■ **DATA RECORDS**
^^^^
(* ===== verification/SMCBlocks.v ===== *)
(** * Block tables under resampling

    What reading, aliasing and freeing the tables of single requests does to a
    KV-cache manager, as the scheduler's resampling uses it. *)

From S2P Require Import Prelude FreeQueue BlockHash Request BlockPool PoolProps KVCacheSpec SingleType Ownership SingleTypeProps CachingProps MambaProps CacheHit Coordinator KVCacheManager CoordinatorProps SlotProps SlotPhases KVProps KVReach KVInvariant.

Lemma imap_forget {A B} (f : A → B) (l : list A) : imap (λ _, f) l = f <$> l.
Proof. apply list_eq. intros i. by rewrite list_lookup_imap, list_lookup_fmap. Qed.

Section tables.
Context `{HashEnv}.

(** A request's block tables and cached counts, one of each per group. *)
Definition tables (rid : string) (kv : KVCacheManager) : list (list loc) := blocks_at rid <$> cs_mgrs (coordinator kv).
Definition cached_counts (rid : string) (kv : KVCacheManager) : list Z := cached_at rid <$> cs_mgrs (coordinator kv).

Lemma length_tables rid kv : length (tables rid kv) = length (cs_mgrs (coordinator kv)).
Proof. apply length_fmap. Qed.

(** A step that concerns the tables of [rid] only. *)
Definition moves (rid : string) (kv kv' : KVCacheManager) : Prop :=
  same_config (cs_pool (coordinator kv)) (cs_pool (coordinator kv')) ∧
  length (cs_mgrs (coordinator kv')) = length (cs_mgrs (coordinator kv)) ∧
  ∀ rid', rid' ≠ rid → tables rid' kv' = tables rid' kv.

Lemma kv_get_blocks_eq kv l h rid :
  kv_rep kv l h → ∃ b, kv_get_blocks rid kv = (Ok b, kv) ∧ kb_blocks b = tables rid kv.
Proof.
  intros (_ & Hg & _). unfold kv_get_blocks.
  assert (on_co (co_get_blocks rid) kv = (Ok (tables rid kv), kv)) as Hrd.
  { apply on_co_eq. unfold co_get_blocks, tables. rewrite (map_mgrs_pure _ (λ _, blocks_at rid)) by done.
    by rewrite imap_forget. }
  destruct (create_blocks_eq (tables rid kv) kv) as (b & Hb & Hkb & _); [by rewrite length_tables|].
  exists b. split; [|done]. by rewrite (bind_eq _ _ _ _ _ Hrd).
Qed.

Lemma kv_get_num_cached_eq kv rid : kv_get_num_cached_blocks rid kv = (Ok (cached_counts rid kv), kv).
Proof.
  apply on_co_eq. unfold co_get_num_cached_blocks, cached_counts. rewrite (map_mgrs_pure _ (λ _, cached_at rid)) by done.
  by rewrite imap_forget.
Qed.

(** From a relation between the managers to their tables. *)
Lemma rel_moves rid (P : nat → Manager → Manager → Prop) kv cs' :
  same_config (cs_pool (coordinator kv)) (cs_pool cs') →
  mgrs_rel P (coordinator kv) cs' →
  (∀ i m m', P i m m' → delete rid (req_to_blocks m') = delete rid (req_to_blocks m)) →
  moves rid kv (set_coordinator cs' kv).
Proof.
  intros Hcfg (_ & Hlen & HP) Hd. split; [done|]. split; [done|].
  intros rid' Hne. unfold tables. cbn [coordinator set_coordinator]. apply list_eq. intros i. rewrite !list_lookup_fmap.
  destruct (cs_mgrs (coordinator kv) !! i) as [m|] eqn:Hm.
  - destruct (HP i m Hm) as (m' & -> & Hm'). cbn. f_equal. unfold blocks_at.
    specialize (Hd i m m' Hm'). apply (f_equal (.!! rid')) in Hd. rewrite !lookup_delete_ne in Hd by done. by rewrite Hd.
  - apply lookup_ge_None in Hm. by rewrite (proj2 (lookup_ge_None (cs_mgrs cs') i)) by lia.
Qed.

Lemma rel_tables rid (P : nat → Manager → Manager → Prop) kv cs' (f : nat → list loc) :
  mgrs_rel P (coordinator kv) cs' → (∀ i m m', P i m m' → blocks_at rid m' = f i) →
  tables rid (set_coordinator cs' kv) = f <$> seq 0 (length (cs_mgrs (coordinator kv))).
Proof.
  intros (_ & Hlen & HP) Hf. unfold tables. cbn [coordinator set_coordinator]. apply list_eq. intros i.
  rewrite !list_lookup_fmap. destruct (cs_mgrs (coordinator kv) !! i) as [m|] eqn:Hm.
  - destruct (HP i m Hm) as (m' & -> & Hm'). cbn. rewrite (Hf i m m' Hm').
    rewrite lookup_seq_lt by (by eapply lookup_lt_Some). done.
  - apply lookup_ge_None in Hm. rewrite (proj2 (lookup_ge_None (cs_mgrs cs') i)) by lia.
    by rewrite lookup_seq_ge by lia.
Qed.

Lemma kv_free_ok kv l h r : kv_reachable kv → kv_rep kv l h →
  ok (kv_free r) kv (λ _ kv', ∃ l', kv_reachable kv' ∧ kv_rep kv' l' h ∧ moves (request_id r) kv kv' ∧
    tables (request_id r) kv' = replicate (length (cs_mgrs (coordinator kv))) []).
Proof.
  intros Hreach Hrep. pose proof Hrep as (Hr & Hg & Hst).
  assert (ok (kv_free r) kv (λ _ kv', ∃ l', kv_rep kv' l' h ∧ moves (request_id r) kv kv' ∧
    tables (request_id r) kv' = replicate (length (cs_mgrs (coordinator kv))) [])) as Hok.
  { apply ok_on_co. eapply ok_mono; [by apply (co_free_ok _ [] l h)|].
    intros _ cs' (l' & Hr' & [Hcfg _] & Hrel). exists l'. split_and!.
    - split; [exact Hr'|]. split; [|exact Hst]. cbn. by destruct Hrel as (_ & -> & _).
    - eapply rel_moves; [exact Hcfg|exact Hrel|]. intros i m m' (_ & -> & _). by rewrite delete_delete_eq.
    - rewrite (rel_tables _ _ _ _ (λ _, []) Hrel); [by rewrite (const_fmap _ _ ([] : list loc)), length_seq|].
      intros i m m' (_ & Hb & _). unfold blocks_at. by rewrite Hb, lookup_delete_eq. }
  destruct (ok_inv _ _ _ Hok) as ([] & kv' & Hrun & l' & Hl'). eapply ok_eq; [exact Hrun|].
  exists l'. split; [|exact Hl']. by apply (kv_call kv l h (KFree r)).
Qed.

(** Sharing the first [k] blocks of a snapshot. *)
Lemma kv_alias_ok kv l h dst src ncs k : kv_reachable kv → kv_rep kv l h →
  length (kb_blocks src) = length (cs_mgrs (coordinator kv)) → length ncs = length (cs_mgrs (coordinator kv)) →
  (∀ i bs n, kb_blocks src !! i = Some bs → ncs !! i = Some n → snapshot_ok (cs_pool (coordinator kv)) h bs n k) →
  ok (kv_alias_request_blocks_from_snapshot dst src ncs k) kv (λ _ kv', ∃ l', kv_reachable kv' ∧ kv_rep kv' l' h ∧
    moves dst kv kv' ∧ tables dst kv' = take (Z.to_nat k) <$> kb_blocks src).
Proof.
  intros Hreach Hrep Hls Hln Hsnap. pose proof Hrep as (Hr & Hg & Hst).
  assert (ok (kv_alias_request_blocks_from_snapshot dst src ncs k) kv (λ _ kv', ∃ l', kv_rep kv' l' h ∧
    moves dst kv kv' ∧ tables dst kv' = take (Z.to_nat k) <$> kb_blocks src)) as Hok.
  { apply ok_on_co. eapply ok_mono; [by apply (co_alias_ok _ [] l h)|].
    intros _ cs' (l' & Hr' & [Hcfg _] & Hrel). exists l'. split_and!.
    - split; [exact Hr'|]. split; [|exact Hst]. cbn. by destruct Hrel as (_ & -> & _).
    - eapply rel_moves; [exact Hcfg|exact Hrel|]. intros i m m' [(Hd & _) _]. exact Hd.
    - rewrite (rel_tables _ _ _ _ (λ i, take (Z.to_nat k) (kb_blocks src !!! i)) Hrel).
      + apply list_eq. intros i. rewrite !list_lookup_fmap. destruct (decide (i < length (kb_blocks src))%nat) as [Hi|Hi].
        * rewrite lookup_seq_lt by lia. cbn. by rewrite (list_lookup_lookup_total_lt _ _ Hi).
        * rewrite lookup_seq_ge by lia. by rewrite (proj2 (lookup_ge_None (kb_blocks src) i)) by lia.
      + intros i m m' (_ & bs & nc & Hbs & _ & -> & _). by rewrite (list_lookup_total_correct _ _ _ Hbs). }
  destruct (ok_inv _ _ _ Hok) as ([] & kv' & Hrun & l' & Hl'). eapply ok_eq; [exact Hrun|].
  exists l'. split; [|exact Hl']. by apply (kv_call kv l h (KAlias dst src ncs k)).
Qed.

(** Too short a snapshot is refused before anything happens. *)
Lemma kv_alias_short kv dst src ncs k bs n : 0 ≤ k →
  length (kb_blocks src) = length (cs_mgrs (coordinator kv)) → length ncs = length (cs_mgrs (coordinator kv)) →
  kb_blocks src !! 0%nat = Some bs → ncs !! 0%nat = Some n → len bs < k →
  kv_alias_request_blocks_from_snapshot dst src ncs k kv = (Err ValueError, kv).
Proof.
  intros Hk Hls Hln Hbs Hn Hlt. unfold kv_alias_request_blocks_from_snapshot, on_co, zoom.
  assert (co_alias_request_blocks_from_snapshot dst (kb_blocks src) ncs k (coordinator kv) = (Err ValueError, coordinator kv)) as ->;
    [|by rewrite set_coordinator_same].
  unfold co_alias_request_blocks_from_snapshot. rewrite (bind_eq (gets _) _ _ _ _ eq_refl), Hls, Hln, Nat.eqb_refl. cbn [negb].
  unfold for_mgrs. rewrite (bind_eq (gets _) _ _ _ _ eq_refl).
  destruct (coordinator kv) as [p ms co]. cbn [cs_mgrs] in *. destruct ms as [|m ms].
  { destruct (kb_blocks src); done. }
  cbn [length seq for_each]. unfold bind at 1. unfold on_mgr. cbn [cs_mgrs lookup list_lookup cs_pool].
  rewrite Hbs, Hn. cbn [or_raise]. unfold bind, ret. unfold alias_request_blocks_from_snapshot.
  rewrite (proj2 (Z.ltb_ge k 0)), (proj2 (Z.ltb_lt (len bs) k)) by lia. done.
Qed.
End tables.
^^^^
■ **TASK GOAL**
Beginning at the line with "destruct (create_blocks_eq (tables" and stopping after the line with "intros Hcfg (_", please write out every line of the data above exactly and nothing else.

■ **OUTPUT OF THE EXERCISE**
  destruct (create_blocks_eq (tables rid kv) kv) as (b & Hb & Hkb & _); [by rewrite length_tables|].
  exists b. split; [|done]. by rewrite (bind_eq _ _ _ _ _ Hrd).
Qed.

Lemma kv_get_num_cached_eq kv rid : kv_get_num_cached_blocks rid kv = (Ok (cached_counts rid kv), kv).
Proof.
  apply on_co_eq. unfold co_get_num_cached_blocks, cached_counts. rewrite (map_mgrs_pure _ (λ _, cached_at rid)) by done.
  by rewrite imap_forget.
Qed.

(** From a relation between the managers to their tables. *)
Lemma rel_moves rid (P : nat → Manager → Manager → Prop) kv cs' :
  same_config (cs_pool (coordinator kv)) (cs_pool cs') →
  mgrs_rel P (coordinator kv) cs' →
  (∀ i m m', P i m m' → delete rid (req_to_blocks m') = delete rid (req_to_blocks m)) →
  moves rid kv (set_coordinator cs' kv).
Proof.
  intros Hcfg (_ & Hlen & HP) Hd. split; [done|]. split; [done|].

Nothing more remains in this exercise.